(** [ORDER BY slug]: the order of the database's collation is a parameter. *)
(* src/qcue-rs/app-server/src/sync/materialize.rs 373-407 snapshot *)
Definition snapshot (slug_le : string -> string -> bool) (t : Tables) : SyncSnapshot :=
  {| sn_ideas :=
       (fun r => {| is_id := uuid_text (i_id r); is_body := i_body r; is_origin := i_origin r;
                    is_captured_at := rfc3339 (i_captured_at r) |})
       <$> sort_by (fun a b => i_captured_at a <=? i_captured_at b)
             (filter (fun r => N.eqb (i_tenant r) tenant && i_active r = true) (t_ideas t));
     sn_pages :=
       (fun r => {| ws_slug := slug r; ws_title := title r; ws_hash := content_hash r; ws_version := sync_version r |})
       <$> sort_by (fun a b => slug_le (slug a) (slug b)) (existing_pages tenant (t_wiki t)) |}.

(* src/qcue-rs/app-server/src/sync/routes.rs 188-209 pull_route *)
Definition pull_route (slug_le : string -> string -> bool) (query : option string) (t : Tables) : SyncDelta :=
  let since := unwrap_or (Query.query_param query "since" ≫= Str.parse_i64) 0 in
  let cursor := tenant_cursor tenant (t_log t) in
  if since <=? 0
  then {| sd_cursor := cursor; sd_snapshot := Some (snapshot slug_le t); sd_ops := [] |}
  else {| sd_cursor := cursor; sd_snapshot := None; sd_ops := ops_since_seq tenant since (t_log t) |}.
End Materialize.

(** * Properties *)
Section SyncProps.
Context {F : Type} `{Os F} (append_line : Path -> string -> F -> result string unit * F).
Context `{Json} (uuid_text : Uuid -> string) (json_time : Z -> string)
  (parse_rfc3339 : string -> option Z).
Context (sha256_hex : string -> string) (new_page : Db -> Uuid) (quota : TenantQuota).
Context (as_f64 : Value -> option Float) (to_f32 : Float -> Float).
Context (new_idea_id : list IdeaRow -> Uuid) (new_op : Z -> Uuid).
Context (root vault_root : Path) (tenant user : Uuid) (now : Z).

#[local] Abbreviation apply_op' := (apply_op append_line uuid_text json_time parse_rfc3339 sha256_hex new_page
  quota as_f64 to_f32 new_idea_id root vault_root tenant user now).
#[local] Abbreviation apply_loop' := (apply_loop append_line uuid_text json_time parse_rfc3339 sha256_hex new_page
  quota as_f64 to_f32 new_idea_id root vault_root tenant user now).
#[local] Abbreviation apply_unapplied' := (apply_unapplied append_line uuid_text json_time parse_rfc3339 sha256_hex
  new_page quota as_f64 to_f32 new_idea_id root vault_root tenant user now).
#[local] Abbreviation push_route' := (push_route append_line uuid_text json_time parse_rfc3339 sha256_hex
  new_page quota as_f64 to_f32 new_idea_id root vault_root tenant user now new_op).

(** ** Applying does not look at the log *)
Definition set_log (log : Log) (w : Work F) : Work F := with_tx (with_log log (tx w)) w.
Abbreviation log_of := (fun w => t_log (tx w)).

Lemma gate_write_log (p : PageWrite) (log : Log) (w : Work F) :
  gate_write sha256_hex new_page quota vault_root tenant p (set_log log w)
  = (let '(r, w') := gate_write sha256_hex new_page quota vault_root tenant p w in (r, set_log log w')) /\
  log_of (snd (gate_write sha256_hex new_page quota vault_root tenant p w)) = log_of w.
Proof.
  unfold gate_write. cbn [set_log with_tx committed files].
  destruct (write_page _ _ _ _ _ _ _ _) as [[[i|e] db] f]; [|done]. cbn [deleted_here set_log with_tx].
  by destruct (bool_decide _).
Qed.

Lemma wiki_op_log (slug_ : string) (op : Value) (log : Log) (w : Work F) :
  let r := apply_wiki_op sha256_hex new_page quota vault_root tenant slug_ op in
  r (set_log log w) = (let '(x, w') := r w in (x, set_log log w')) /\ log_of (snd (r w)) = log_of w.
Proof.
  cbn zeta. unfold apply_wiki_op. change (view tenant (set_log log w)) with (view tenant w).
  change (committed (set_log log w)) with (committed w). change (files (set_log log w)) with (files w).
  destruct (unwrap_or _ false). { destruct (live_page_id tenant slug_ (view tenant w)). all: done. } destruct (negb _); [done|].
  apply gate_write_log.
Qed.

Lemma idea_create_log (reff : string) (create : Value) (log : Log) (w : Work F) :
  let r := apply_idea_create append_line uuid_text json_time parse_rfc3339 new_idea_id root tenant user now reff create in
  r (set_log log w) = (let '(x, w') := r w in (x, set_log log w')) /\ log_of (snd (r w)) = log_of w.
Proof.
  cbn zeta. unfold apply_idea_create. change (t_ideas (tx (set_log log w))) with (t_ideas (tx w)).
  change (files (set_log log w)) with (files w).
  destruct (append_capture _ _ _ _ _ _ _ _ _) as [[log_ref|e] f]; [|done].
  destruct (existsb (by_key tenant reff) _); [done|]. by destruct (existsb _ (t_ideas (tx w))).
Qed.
○ ○ ○
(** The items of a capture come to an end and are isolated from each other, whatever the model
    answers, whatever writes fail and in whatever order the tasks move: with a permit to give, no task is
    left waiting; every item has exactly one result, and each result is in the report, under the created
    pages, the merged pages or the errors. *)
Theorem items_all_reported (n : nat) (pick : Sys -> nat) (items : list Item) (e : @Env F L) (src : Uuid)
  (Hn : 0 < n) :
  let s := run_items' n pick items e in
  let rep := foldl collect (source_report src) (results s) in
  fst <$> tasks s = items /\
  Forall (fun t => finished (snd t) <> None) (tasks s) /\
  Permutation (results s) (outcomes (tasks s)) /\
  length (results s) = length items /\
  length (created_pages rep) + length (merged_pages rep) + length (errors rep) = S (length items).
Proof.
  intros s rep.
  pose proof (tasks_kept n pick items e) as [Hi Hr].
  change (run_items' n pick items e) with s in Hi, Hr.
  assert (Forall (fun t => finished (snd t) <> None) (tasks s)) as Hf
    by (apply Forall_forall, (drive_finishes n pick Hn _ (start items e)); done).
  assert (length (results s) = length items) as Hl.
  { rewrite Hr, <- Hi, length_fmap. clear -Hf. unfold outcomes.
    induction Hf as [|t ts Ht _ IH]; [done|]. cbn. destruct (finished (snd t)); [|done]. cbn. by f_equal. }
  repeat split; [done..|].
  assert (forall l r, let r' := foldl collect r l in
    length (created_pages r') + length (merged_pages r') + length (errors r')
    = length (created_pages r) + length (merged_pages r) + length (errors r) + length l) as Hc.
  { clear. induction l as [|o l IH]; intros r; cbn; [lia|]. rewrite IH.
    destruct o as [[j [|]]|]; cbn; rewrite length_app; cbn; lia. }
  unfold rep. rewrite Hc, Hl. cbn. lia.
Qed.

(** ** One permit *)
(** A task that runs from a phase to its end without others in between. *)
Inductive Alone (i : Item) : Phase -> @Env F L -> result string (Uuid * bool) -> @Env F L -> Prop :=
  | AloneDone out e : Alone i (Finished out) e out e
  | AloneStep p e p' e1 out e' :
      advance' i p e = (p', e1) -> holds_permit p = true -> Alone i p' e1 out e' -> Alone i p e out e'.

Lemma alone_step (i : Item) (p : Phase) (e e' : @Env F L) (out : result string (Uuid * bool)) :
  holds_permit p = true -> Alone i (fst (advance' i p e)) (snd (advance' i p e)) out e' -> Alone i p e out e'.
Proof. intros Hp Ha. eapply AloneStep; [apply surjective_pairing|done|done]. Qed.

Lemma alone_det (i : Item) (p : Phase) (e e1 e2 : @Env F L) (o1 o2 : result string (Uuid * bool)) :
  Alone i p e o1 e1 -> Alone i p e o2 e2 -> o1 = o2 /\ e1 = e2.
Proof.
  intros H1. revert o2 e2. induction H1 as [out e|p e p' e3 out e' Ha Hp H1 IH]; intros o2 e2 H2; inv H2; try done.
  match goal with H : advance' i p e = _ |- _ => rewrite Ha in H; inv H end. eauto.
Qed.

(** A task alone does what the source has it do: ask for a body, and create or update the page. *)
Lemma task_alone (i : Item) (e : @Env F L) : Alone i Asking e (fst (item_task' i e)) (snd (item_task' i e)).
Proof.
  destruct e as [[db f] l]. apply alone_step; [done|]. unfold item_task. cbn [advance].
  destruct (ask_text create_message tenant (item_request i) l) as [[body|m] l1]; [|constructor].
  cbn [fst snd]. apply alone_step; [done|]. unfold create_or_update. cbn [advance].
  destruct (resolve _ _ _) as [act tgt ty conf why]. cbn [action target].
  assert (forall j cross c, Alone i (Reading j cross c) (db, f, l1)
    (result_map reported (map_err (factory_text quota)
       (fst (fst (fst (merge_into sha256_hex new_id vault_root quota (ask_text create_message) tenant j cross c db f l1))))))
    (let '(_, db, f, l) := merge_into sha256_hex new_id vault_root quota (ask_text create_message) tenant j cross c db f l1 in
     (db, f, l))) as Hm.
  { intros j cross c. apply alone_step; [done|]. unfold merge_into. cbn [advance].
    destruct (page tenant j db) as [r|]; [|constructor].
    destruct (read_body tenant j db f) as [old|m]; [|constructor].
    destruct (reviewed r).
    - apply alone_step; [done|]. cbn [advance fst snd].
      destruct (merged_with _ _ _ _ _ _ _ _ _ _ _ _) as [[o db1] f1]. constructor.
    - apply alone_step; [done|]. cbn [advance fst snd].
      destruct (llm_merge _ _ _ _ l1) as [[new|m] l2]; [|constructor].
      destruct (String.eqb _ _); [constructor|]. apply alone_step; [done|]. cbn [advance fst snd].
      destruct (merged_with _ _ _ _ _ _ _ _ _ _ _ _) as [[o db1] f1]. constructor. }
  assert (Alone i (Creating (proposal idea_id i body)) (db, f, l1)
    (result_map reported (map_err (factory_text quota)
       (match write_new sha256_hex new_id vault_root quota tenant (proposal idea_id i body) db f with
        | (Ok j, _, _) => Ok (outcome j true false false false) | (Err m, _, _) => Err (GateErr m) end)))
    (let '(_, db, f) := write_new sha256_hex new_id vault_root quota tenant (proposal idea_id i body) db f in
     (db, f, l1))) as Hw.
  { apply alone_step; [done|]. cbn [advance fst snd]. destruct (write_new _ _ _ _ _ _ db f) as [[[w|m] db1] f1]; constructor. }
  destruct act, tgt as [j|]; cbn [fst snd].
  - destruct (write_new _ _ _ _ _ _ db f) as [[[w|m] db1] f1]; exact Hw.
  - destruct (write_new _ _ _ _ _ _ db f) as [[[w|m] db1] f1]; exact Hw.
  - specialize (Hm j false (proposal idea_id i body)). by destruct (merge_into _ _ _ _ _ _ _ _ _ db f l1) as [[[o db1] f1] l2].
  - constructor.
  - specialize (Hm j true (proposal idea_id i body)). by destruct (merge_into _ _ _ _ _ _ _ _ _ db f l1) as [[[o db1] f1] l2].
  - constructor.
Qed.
○ ○ ○
Task statement:
Once you have counted the lines above containing the word "None", state that number and nothing more.

Reply to the exercise:
3